• _Task requirements_
There is one span to output from the data below: the lines starting at the line with "is a program" and ending at the line with "Definition f64_of_usize (n". Output it exactly, ends included, nothing more.

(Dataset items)
^^^^
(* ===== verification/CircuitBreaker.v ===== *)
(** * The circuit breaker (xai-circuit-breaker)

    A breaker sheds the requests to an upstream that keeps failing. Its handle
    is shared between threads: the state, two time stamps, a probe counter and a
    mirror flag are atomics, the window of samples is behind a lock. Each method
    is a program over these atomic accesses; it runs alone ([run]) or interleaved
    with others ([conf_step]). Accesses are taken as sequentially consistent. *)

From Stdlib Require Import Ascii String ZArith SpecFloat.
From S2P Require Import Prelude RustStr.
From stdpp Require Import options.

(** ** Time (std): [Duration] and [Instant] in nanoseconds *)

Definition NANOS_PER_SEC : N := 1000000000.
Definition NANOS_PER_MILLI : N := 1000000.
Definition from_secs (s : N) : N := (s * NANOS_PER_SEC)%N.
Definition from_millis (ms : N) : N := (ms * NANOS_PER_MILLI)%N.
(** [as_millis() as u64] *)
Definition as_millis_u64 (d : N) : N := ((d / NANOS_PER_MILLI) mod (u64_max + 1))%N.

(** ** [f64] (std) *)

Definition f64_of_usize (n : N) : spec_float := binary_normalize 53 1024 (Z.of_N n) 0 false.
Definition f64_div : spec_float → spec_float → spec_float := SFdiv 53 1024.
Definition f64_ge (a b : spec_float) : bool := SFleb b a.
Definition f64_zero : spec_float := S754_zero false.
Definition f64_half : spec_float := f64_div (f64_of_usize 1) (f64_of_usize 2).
^^^^
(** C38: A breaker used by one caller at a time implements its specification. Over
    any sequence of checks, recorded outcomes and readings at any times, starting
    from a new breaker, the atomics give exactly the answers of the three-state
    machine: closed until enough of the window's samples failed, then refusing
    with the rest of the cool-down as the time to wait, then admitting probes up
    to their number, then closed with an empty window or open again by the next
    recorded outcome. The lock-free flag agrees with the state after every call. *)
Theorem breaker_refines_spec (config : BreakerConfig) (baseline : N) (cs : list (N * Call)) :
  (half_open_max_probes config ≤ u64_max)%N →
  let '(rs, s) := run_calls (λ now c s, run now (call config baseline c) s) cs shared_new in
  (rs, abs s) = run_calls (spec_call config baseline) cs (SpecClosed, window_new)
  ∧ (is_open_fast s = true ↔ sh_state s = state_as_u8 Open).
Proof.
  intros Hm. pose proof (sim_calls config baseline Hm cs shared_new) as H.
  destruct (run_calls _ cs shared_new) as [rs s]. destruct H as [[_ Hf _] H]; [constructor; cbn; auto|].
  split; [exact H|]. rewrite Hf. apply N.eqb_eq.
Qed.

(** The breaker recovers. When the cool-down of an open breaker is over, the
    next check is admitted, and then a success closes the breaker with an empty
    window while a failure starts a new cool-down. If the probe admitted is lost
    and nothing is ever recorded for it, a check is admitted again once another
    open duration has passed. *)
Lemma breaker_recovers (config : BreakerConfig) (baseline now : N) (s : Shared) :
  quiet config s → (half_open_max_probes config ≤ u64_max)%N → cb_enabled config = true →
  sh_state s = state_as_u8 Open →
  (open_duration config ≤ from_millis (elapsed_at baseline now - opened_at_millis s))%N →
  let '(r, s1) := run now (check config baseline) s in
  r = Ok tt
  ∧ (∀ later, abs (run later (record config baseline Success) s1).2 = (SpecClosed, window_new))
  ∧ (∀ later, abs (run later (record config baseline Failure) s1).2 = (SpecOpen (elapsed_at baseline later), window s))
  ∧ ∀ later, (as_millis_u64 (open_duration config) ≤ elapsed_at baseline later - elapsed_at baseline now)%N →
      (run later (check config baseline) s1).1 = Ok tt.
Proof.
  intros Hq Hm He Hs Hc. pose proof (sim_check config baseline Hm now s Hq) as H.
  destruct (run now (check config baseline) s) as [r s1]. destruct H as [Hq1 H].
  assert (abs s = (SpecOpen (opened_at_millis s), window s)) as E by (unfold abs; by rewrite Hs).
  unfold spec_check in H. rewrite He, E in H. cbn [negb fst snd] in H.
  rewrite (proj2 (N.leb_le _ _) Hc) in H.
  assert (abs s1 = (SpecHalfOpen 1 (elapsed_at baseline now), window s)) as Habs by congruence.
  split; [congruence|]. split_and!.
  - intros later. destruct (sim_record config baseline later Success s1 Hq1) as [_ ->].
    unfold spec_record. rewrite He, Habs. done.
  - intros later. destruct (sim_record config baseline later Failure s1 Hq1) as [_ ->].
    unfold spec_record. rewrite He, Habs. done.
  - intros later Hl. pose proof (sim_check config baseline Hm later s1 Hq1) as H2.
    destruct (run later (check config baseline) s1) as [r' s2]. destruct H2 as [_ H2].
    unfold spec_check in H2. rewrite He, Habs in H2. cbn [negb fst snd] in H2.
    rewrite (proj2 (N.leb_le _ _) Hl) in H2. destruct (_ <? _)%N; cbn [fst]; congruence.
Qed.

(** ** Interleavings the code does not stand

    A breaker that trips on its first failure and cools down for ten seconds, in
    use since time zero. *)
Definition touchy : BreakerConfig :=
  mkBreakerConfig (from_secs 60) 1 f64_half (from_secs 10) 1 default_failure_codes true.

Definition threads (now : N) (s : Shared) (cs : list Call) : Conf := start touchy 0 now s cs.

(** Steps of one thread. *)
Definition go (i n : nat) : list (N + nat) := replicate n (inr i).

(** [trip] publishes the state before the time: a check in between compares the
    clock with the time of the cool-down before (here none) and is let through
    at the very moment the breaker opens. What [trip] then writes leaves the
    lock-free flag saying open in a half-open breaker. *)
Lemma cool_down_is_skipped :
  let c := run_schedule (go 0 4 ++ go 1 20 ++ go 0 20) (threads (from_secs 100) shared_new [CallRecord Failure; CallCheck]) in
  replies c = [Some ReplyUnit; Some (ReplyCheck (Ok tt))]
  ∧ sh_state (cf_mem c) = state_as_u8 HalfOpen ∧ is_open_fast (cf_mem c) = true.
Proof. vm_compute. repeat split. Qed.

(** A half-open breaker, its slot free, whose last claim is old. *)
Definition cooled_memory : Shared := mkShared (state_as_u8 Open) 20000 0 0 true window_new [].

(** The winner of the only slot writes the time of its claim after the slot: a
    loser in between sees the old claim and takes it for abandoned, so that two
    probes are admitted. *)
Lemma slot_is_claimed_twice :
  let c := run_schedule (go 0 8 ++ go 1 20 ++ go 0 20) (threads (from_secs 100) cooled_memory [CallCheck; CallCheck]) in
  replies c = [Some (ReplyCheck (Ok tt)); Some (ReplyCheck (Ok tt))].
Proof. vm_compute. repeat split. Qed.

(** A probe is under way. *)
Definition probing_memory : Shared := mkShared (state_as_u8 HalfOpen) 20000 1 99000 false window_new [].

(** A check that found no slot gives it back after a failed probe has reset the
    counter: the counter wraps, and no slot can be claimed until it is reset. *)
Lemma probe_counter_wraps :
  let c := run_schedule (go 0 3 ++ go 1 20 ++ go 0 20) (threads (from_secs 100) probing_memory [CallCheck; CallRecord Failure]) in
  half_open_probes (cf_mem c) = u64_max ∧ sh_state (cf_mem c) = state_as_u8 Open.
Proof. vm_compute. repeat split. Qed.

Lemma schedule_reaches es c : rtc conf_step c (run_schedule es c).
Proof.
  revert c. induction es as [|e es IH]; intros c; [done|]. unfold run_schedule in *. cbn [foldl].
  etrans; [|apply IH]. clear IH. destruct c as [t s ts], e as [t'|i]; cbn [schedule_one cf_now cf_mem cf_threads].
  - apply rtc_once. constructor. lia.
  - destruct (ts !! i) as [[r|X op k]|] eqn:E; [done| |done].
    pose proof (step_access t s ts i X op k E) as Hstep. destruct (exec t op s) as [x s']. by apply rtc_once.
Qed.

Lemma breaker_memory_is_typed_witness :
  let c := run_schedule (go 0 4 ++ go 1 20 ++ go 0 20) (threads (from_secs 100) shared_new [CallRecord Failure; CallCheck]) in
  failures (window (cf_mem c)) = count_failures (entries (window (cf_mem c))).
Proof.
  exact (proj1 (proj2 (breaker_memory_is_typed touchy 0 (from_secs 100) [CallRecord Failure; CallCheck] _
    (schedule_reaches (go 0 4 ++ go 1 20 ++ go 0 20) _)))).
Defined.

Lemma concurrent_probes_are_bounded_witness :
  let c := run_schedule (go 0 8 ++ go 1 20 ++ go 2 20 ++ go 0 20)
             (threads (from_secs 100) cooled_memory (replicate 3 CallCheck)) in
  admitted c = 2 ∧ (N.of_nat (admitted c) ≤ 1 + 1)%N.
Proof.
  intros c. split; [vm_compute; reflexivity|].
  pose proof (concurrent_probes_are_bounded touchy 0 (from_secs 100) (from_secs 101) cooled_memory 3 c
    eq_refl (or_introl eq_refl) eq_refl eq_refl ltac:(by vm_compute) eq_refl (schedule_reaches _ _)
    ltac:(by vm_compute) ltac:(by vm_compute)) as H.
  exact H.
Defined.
^^^^
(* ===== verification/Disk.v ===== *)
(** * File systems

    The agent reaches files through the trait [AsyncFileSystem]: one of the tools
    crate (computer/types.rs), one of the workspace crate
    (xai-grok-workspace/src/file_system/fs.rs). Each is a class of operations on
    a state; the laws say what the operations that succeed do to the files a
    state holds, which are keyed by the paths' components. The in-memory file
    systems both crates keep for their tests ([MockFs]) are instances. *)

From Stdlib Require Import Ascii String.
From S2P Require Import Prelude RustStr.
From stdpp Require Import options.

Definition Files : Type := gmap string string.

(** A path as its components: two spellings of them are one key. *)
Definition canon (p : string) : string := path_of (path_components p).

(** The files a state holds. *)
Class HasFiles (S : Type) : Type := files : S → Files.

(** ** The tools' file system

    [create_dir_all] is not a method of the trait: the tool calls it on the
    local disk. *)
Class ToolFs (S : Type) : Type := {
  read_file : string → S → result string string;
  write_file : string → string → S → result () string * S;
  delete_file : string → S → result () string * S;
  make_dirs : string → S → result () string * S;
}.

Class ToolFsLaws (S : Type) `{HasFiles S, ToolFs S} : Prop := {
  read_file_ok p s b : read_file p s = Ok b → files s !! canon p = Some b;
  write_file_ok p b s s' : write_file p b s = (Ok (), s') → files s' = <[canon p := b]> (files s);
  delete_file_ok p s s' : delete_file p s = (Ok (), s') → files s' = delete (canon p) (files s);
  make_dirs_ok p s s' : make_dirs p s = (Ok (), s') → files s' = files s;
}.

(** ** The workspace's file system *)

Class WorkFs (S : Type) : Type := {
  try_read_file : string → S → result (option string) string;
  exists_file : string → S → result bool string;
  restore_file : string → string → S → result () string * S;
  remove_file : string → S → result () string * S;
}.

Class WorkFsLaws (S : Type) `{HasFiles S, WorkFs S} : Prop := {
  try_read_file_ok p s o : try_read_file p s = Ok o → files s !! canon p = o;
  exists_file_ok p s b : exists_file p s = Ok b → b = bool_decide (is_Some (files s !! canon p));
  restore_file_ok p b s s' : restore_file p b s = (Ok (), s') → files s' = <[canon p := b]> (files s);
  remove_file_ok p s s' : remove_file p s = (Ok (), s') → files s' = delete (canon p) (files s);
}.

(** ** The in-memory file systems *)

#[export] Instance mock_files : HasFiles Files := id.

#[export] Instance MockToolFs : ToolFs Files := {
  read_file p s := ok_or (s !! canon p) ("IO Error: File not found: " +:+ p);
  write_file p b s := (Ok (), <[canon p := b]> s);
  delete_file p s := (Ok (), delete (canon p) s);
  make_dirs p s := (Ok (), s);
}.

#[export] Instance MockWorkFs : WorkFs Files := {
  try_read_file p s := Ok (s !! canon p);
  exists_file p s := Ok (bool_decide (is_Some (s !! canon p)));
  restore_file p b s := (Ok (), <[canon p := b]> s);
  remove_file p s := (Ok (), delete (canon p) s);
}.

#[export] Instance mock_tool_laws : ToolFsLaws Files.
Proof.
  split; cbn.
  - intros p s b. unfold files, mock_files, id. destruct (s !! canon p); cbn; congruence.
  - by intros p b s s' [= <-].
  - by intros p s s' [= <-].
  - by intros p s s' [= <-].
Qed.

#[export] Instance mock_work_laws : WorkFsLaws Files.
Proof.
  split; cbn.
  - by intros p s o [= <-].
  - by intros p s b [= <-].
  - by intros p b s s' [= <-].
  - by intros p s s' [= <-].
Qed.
^^^^
• _Result below_
    is a program over these atomic accesses; it runs alone ([run]) or interleaved
    with others ([conf_step]). Accesses are taken as sequentially consistent. *)

From Stdlib Require Import Ascii String ZArith SpecFloat.
From S2P Require Import Prelude RustStr.
From stdpp Require Import options.

(** ** Time (std): [Duration] and [Instant] in nanoseconds *)

Definition NANOS_PER_SEC : N := 1000000000.
Definition NANOS_PER_MILLI : N := 1000000.
Definition from_secs (s : N) : N := (s * NANOS_PER_SEC)%N.
Definition from_millis (ms : N) : N := (ms * NANOS_PER_MILLI)%N.
(** [as_millis() as u64] *)
Definition as_millis_u64 (d : N) : N := ((d / NANOS_PER_MILLI) mod (u64_max + 1))%N.

(** ** [f64] (std) *)

Definition f64_of_usize (n : N) : spec_float := binary_normalize 53 1024 (Z.of_N n) 0 false.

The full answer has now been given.